* **WHAT YOU WILL DO**:
Take the lines below between the one holding "forall (h : list" and the one holding "(turn_line role_text) turns", inclusive, and copy them exactly. Add nothing.

Saved entries
Lemma exchange_trace (h : list ChatMessageContent) (user_input : string)
    (w : World) (turns : list ChatMessageContent) (evs : list Event) :
  run_summary role_text 20
    (add_chat_message (with_history chat0 h) (mkMessage USER None user_input))
    (exchange role_text (with_history chat0 h) user_input w)
    (snd (log (PrintLine (user_line role_text user_input)) w)) turns evs ->
  trace (snd (exchange role_text (with_history chat0 h) user_input w))
  = (trace w ++ PrintLine (user_line role_text user_input) :: evs)%list.
Proof.
  intros [Ht _ _ _ _ _ _]. rewrite Ht. simpl.
  rewrite <- app_assoc. reflexivity.
Qed.

(** C2: whatever the history so far and whatever the remote replies, the
    exchange started by one user input appends at most 20 persona turns to
    the history and prints at most 20 of them; it issues at most 20 persona
    completion requests. *)
Theorem exchange_at_most_20_turns :
  forall (h : list ChatMessageContent) (user_input : string) (w : World),
  exists turns evs,
    trace (snd (exchange role_text (with_history chat0 h) user_input w))
    = (trace w ++ PrintLine (user_line role_text user_input) :: evs)%list
    /\ printed evs = map (turn_line role_text) turns
    /\ length (printed evs) <= 20
    /\ length turns <= 20
    /\ forall chat',
         fst (exchange role_text (with_history chat0 h) user_input w)
         = Ok chat' ->
         history chat'
         = (h ++ mkMessage USER None user_input :: turns)%list.
Proof.
  intros h user_input w.
  destruct (exchange_summary h user_input w) as (turns & evs & R).
  exists turns, evs. pose proof (exchange_trace _ _ _ _ _ R) as T.
  destruct R as [_ Hb Hp _ _ _ Hh]. repeat split; auto.
  - rewrite Hp, length_map. exact Hb.
  - intros chat' H. destruct (Hh chat' H) as [E _]. rewrite E. simpl.
    rewrite <- app_assoc. reflexivity.
Qed.

(** The cap is reached: with verdicts that are never [yes] the exchange
    prints exactly 20 turns, leaves five rounds of replies unused and ends
    not complete. *)
Example exchange_reaches_the_cap :
  let out := exchange role_value chat0 "hello" world_never_agreed in
  length (printed (trace (snd out))) = 1 + 20
  /\ length (persona_replies (snd out)) = 5
  /\ option_map is_complete
       (match fst out with Ok c => Some c | Raise _ => None end)
     = Some false.
Proof. vm_compute. repeat split. Qed.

* **RESPONSE**:
  forall (h : list ChatMessageContent) (user_input : string) (w : World),
  exists turns evs,
    trace (snd (exchange role_text (with_history chat0 h) user_input w))
    = (trace w ++ PrintLine (user_line role_text user_input) :: evs)%list
    /\ printed evs = map (turn_line role_text) turns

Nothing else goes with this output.